La cuestión que jamás debería estar en una balanza: tu familia y tu pareja.

Sin embargo es justo lo que alguna vez nos hemos visto tentados a poner frente a frente, o bien, nos han obligado. Si bien las familias no están de acuerdo en un cien por ciento con la pareja que se elige, esto se ve aún más afectado cuando se refiere a una relación LGBTTTQ, en especial cuando una o ambas partes aún no se han decidido a ser quiénes realmente son frente a su familia.

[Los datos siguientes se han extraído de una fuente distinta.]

Lemma send_run s r p d x c a ws :
  names_process s r p -> p <> NULL -> procs (objs s) !! p = Some d -> waiting d ->
  procs (objs s) !! active_process (kernel s) = Some x -> as_current (world s) = page_table x ->
  active_process (kernel s) <> p -> valid (priority_queue (kernel s)) ->
  ctx d <> NULL -> ctxs (objs s) !! ctx d = Some c ->
  length ws = 8%nat -> holds (world s) (page_table x) a ws -> is_u32 (pid x) ->
  user_range (world s) (page_table d) (message_buffer d) 32 -> as_space (page_table d) -> as_space (page_table x) ->
  exists q w, kernel_send_message r a s = Ret (ENONE, KState (set_priority_queue q (kernel s)) (kheap s)
      (set_ctxs (<[ctx d := set_context_return (err ENONE) c]> (ctxs (objs s)))
        (set_procs (<[p := set_state PROCESS_ACTIVE (set_message_buffer NULL d)]> (procs (objs s))) (objs s))) w) /\
    as_current w = page_table x /\ holds w (page_table d) (message_buffer d) (pid x :: tail ws) /\
    (forall t b, ~ (t = page_table d /\ message_buffer d <= b < message_buffer d + 32) -> as_byte w t b = as_byte (world s) t b) /\
    ((size (priority_queue (kernel s)) < capacity (priority_queue (kernel s)))%nat -> elements q ≡ₚ Node p (priority d) :: ready s) /\
    (~ (size (priority_queue (kernel s)) < capacity (priority_queue (kernel s)))%nat -> q = priority_queue (kernel s)).
Proof.
  intros Hr Hp Hd [Hb Hst] Hx Hcur Hne Hq Hc0 Hc Hlen Hh Hu Hrange Hsd Hsx.
  unfold kernel_send_message. unfold mbind at 1, M_mbind at 1.
  rewrite (process_of_run s r p Hr). ostep. rewrite (proj2 (Z.eqb_neq p NULL)) by done.
  krun. rewrite Hd. krun. rewrite (proj2 (Z.eqb_neq _ _) Hb), (bool_decide_eq_true_2 _ Hst). cbn [negb andb].
  krun. rewrite Hx. krun. rewrite <- Hcur in Hh.
  erewrite on_world_Ret by (rewrite <- Hlen; by apply read_words_ok). krun.
  assert (as_wf (world s)) as Hwf by (destruct Hrange; done).
  destruct (as_load_ok (page_table d) (world s) Hwf Hsd) as (w1 & E1 & F1 & C1 & B1).
  erewrite on_world_Ret by (exact E1). krun.
  destruct ws as [|w0 [|w1' ws]]; [done..|]. cbn [words_message code args].
  cbn [tail]. assert (holds (world s) (as_current (world s)) a (w0 :: w1' :: ws)) as Hh' by done.
  destruct Hh' as (_ & _ & Hrest).
  destruct (write_words_ok w1 (message_buffer d) (pid x :: w1' :: ws)) as (w2 & E2 & O2 & V2).
  { constructor; [done|]. by apply holds_u32 in Hrest. }
  { rewrite C1. cbn [length] in *. split; [done|]. intros i Hi. rewrite B1. apply Hrange. lia. }
  unfold message_words. cbn [sender code args]. erewrite on_world_Ret by (exact E2). krun.
  destruct (as_load_ok (page_table x) w2 (proj1 O2) Hsx) as (w3 & E3 & F3 & C3 & B3).
  erewrite on_world_Ret by (exact E3). krun.
  erewrite upd_proc_run by done. krun.
  erewrite upd_proc_run by (done || apply lookup_insert_eq). krun.
  erewrite upd_ctx_run by done. krun.
  match goal with |- context [make_ready p (priority d) ?s1] => set (s2 := s1) end.
  destruct (make_ready_cases s2 p (priority d) Hq) as (q & Eq & _ & _ & P1 & P2). rewrite Eq. krun.
  exists q, w3. rewrite C1 in O2, V2. split; [|split; [done|split; [|split; [|by split]]]].
  - unfold s2, set_kernel. cbn [kernel kheap objs world set_procs procs]. by rewrite insert_insert_eq.
  - eapply load_holds; [exact F3| |exact V2]. done.
  - intros t b Hn. rewrite B3. destruct O2 as (_ & _ & _ & O2). rewrite O2, B1; [done|].
    cbn [length] in *. intros [-> ?]. apply Hn. split; [done|lia].
Qed.
End running.

(** ** A small system for concrete runs

    Process 1 (space 0x1000) is active, process 2 (space 0x2000) waits for a
    message at 0x6000. *)
Definition demo_p1 : process_t :=
  Process 1 1 0x1000 PROCESS_ACTIVE queue_construct queue_construct NULL 4224.
Definition demo_p2 : process_t :=
  Process 2 1 0x2000 PROCESS_REQUESTING queue_construct queue_construct 0x6000 4352.
Definition demo_world : flat :=
  Flat 0x1000 (flat_fill 32 0x2000 0x6000 (flat_fill 256 0x1000 0x4F00 ∅)) 0x20000.
Definition demo_objects : objects :=
  Objects ∅ {[4160 := demo_p1; 4288 := demo_p2]} {[4224 := demo_context; 4352 := demo_context]} ∅ ∅ ∅.
Definition demo_kernel : kernel_t :=
  Kernel_ [] (empty_queue 2) Leaf Leaf (Nd 8 1 2 4288 Leaf Leaf) 4160 3.
Definition demo_system : kst demo_heap flat := KState demo_kernel demo0 demo_objects demo_world.

Lemma demo_names_2 : names_process demo_system 2 4288.
Proof. split; [|reflexivity]. unfold bst. simpl. repeat constructor. Qed.

Lemma demo_sched_inv : sched_inv demo_system.
Proof.
  split.
  - apply (empty_queue_valid 2).
  - intros _. eexists. reflexivity.
  - intros y Hy. by apply elem_of_nil in Hy.
  - exact I.
  - done.
Qed.

Lemma demo_port_inv : port_inv demo_system.
Proof.
  split; simpl; try constructor.
  - intros a Ha. by apply elem_of_nil in Ha.
  - by destruct H as [? ?].
  - by apply not_elem_of_nil.
  - by destruct k.
  - by destruct k.
Qed.

Lemma demo_holds : holds demo_world 0x1000 0x4F00 (replicate 8 0).
Proof. repeat (split; [by split|split; [by vm_compute|]]). done. Qed.

Lemma demo_buffer : user_range demo_world 0x2000 0x6000 32.
Proof.
  split; [exact I|]. intros i Hi. cbn [as_byte flat_spaces_ok]. apply fmap_is_Some. unfold demo_world. cbn [flat_bytes].
  apply flat_fill_lookup. left. lia.
Qed.

(** * Properties *)

(** The scheduler chooses among the processes of [l]: it panics if there are
    none; otherwise it enters one of least priority value, loads its address
    space, returns its context, and leaves the others of [l] in the ready queue
    and everything else as it was. *)
Definition schedules {H W} `{KHeapOk H, AddressSpacesOk W} (s : kst H W) (l : list priority_queue_node_t) : Prop :=
  (l = [] /\ kernel_advance_scheduler s = Panic) \/
  (exists y x q w, kernel_advance_scheduler s = Ret (ctx x, with_queue s q (value y) w) /\
    procs (objs s) !! value y = Some x /\ l ≡ₚ y :: elements q /\
    (forall z, z ∈ l -> PriorityQueue.priority y <= PriorityQueue.priority z) /\
    as_current w = page_table x /\ (forall t a, as_byte w t a = as_byte (world s) t a) /\
    sched_inv (with_queue s q (value y) w)).

(** C9: With room in the ready queue for the active process,
    [kernel_advance_scheduler] chooses among the active process and the ready ones,
    and none of them is lost.  When the queue is full it chooses among the ready
    ones only, and the active process is not put back: it is lost. *)
Theorem kernel_advance_scheduler_spec {H W} `{KHeapOk H, AddressSpacesOk W} (s : kst H W) :
  sched_inv s -> (has_room s -> schedules s (contenders s)) /\ (~ has_room s -> schedules s (ready s)).
Proof.
  intros Hs. assert (schedules s (requeued s)) as K; [|unfold requeued in K; case_decide; tauto].
  destruct (advance_run s Hs) as [Hp|(y & x & q & w & E & P & Hmin & Hv & Hn & Hx & Hw & Hc & Hb & _)]; [by left|right].
  exists y, x, q, w. split_and!; try done. split; [done|by intros _; eexists| |done|apply Hs]. intros z Hz.
  apply (requeued_known s z Hs). rewrite P. by apply list_elem_of_further.
Qed.

(** Process 1 runs and the queue, which has one place, holds process 2. *)
Definition demo_full : kst demo_heap flat :=
  KState (set_priority_queue (Queue [Node 4288 1] 1 1) demo_kernel) demo0 demo_objects demo_world.

Lemma demo_full_inv : sched_inv demo_full.
Proof.
  split.
  - split; [by split|]. intros p c Hc Hlt. apply child_lt in Hc. simpl in Hlt. lia.
  - intros _. by eexists.
  - intros y Hy. apply list_elem_of_singleton in Hy as ->. split; [done|by eexists].
  - exact I.
  - done.
Qed.

Lemma kernel_advance_scheduler_spec_witness :
  (exists c s', kernel_advance_scheduler demo_system = Ret (c, s') /\ sched_inv s' /\ active_process (kernel s') = 4160) /\
  (exists c s', kernel_advance_scheduler demo_full = Ret (c, s') /\ active_process (kernel s') = 4288 /\ ready s' = []).
Proof.
  destruct (kernel_advance_scheduler_spec demo_system demo_sched_inv) as [H1 _].
  destruct (kernel_advance_scheduler_spec demo_full demo_full_inv) as [_ H2]. split.
  - destruct H1 as [[H1 _]|(y & x & q & w & E & _ & P & _ & _ & _ & I)]; [right; cbn; lia|discriminate H1|].
    exists (ctx x), (with_queue demo_system q (value y) w). split; [exact E|]. split; [exact I|].
    change (contenders demo_system) with [Node 4160 1] in P. apply Permutation_singleton_l in P. injection P as Ey _.
    cbn [with_queue kernel set_active_process active_process]. by rewrite <- Ey.
  - destruct H2 as [[H2 _]|(y & x & q & w & E & _ & P & _)]; [intros [H2|H2]; [discriminate H2|cbn in H2; lia]|discriminate H2|].
    exists (ctx x), (with_queue demo_full q (value y) w). split; [exact E|].
    change (ready demo_full) with [Node 4288 1] in P. apply Permutation_singleton_l in P. injection P as Ey Eq.
    cbn [with_queue kernel set_active_process active_process]. split; [by rewrite <- Ey|]. exact (eq_sym Eq).
Defined.

(** When the ready queue is full, the scheduler loses the active process:
    the insertion's status is ignored, and afterwards the process is neither
    active nor ready, though it has not been terminated. *)
Theorem scheduler_drops_active_when_full {H W} `{KHeapOk H, AddressSpacesOk W} (s : kst H W) a :
  sched_inv s -> active_process (kernel s) = a -> a <> NULL ->
  size (priority_queue (kernel s)) = capacity (priority_queue (kernel s)) ->
  ready s <> [] -> (forall y, y ∈ ready s -> value y <> a) ->
  exists c s', kernel_advance_scheduler s = Ret (c, s') /\
    active_process (kernel s') <> a /\ (forall y, y ∈ ready s' -> value y <> a) /\
    is_Some (procs (objs s') !! a).
Proof.
  intros Hs Ea Hne Hfull Hready Hnot. pose proof (sc_active s Hs) as Ha. rewrite Ea in Ha.
  destruct (Ha Hne) as [xa Hxa].
  assert (requeued s = ready s) as Ec.
  { unfold requeued, has_room. rewrite decide_False; [done|]. intros [?|?]; [congruence|lia]. }
  destruct (advance_run s Hs) as [[E0 _]|(y & x & q & w & E & P & _)]; [congruence|].
  rewrite Ec in P. exists (ctx x), (with_queue s q (value y) w). split; [done|].
  split; [apply Hnot; rewrite P; by apply list_elem_of_here|]. split; [|by eexists].
  intros z Hz. apply Hnot. rewrite P. by apply list_elem_of_further.
Qed.

Lemma scheduler_drops_active_when_full_witness : exists c s',
  kernel_advance_scheduler demo_full = Ret (c, s') /\ active_process (kernel s') <> 4160.
Proof.
  destruct (scheduler_drops_active_when_full demo_full 4160) as (c & s' & H1 & H2 & _);
    [exact demo_full_inv|reflexivity|discriminate|reflexivity|discriminate| |].
  { intros y Hy. apply list_elem_of_singleton in Hy as ->. discriminate. }
  exists c, s'. split; [exact H1|exact H2].
Defined.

¿La verdad a medias, relación a medias?

Hablamos justo de lo que va a afectar a tu relación, construirla en una constante persecución y no es únicamente en cuanto a la familia, sino persecución personal. Y es enteramente comprensible, esconderse es difícil, no poder comentar lo que hiciste el fin de semana o lo mucho que estás enamorado de tu pareja, a quienes amas es frustrante. La pregunta es ¿Vivir en el clóset con tu familia, que tanto afecta a tu persona?, ¿Qué tantas barreras de más te pones? Desgraciadamente no hay mucho que se pueda hacer para cambiar el pensar de los demás, o no es fácil, nunca lo es. La única solución posible para lograr tener una relación completa sin que lo que se piense al rededor de ti es formar un carácter independiente a lo que te dictaron ser o no ser. Requiere de la valentía más grande, que viene acompañado de perdidas, de sensaciones de soledad de irremediable enojo. Enojo que tienes que canalizar en lograr hacer de ti un persona con valores inquebrantables, pese a todo, convertirte en un todo, jamás volver a hacer con tu vida nada a medias.

Ser quién realmente eres.

¿Hasta que punto la familia es primero? 

No hay mucho que pensar si esta elección fuese real y viviéramos en el mundo en el que nuestros padres y abuelos crecieron, regidos por miedo, la familia es primero. De otra manera, si nos sumergimos en el romanticismo trágico, siempre es una mejor opción elegir a quién sería “tu gran amor”, quiero decir Romeo y Julieta por ejemplo, son buenos referentes para casos así.  Y siendo así, ambas son extremistas, determinantes y poco flexibles y nosotros somos de todo menos seres incapaces de vivir en la flexibilidad. No hay que elegir. 


No somos victimas por LGBT. Lo somos por sólo tener una familia, como los demás. 

¿Ubican la ya muy famosa frase, en estos días? ¿”Ningún ch… nadie nunca está a gusto”? Así mismo. El defecto más grande de estas familias que suelen ser una piedrita en el zapato al estar en una relación es justo esa. Y pasa a menudo con cualquier familia en la faz de la tierra. Lo único que nos diferencia es que nuestras familias LGBT, es un impedimento a un nivel más profundo, con argumentos para nada válidos, mismos que descalifican la oportunidad de ejercer tus derechos como tal, de vivir en plena libertad. Y por supuesto que es difícil. No está demás repetir lo importante que es, el hecho de hacerte valer por ti mismo sobre todo a nivel emocional. Las personas que amas, podrían hacerte mucho más daño que el que creerías tan sólo por este hecho: ser quién quieres ser. Ya habrá tiempo de que tu familia se enteré de lo mal que lo está haciendo, mientras tanto, tú decides.

Recuerda que la mejor opción, es no tener qué elegir.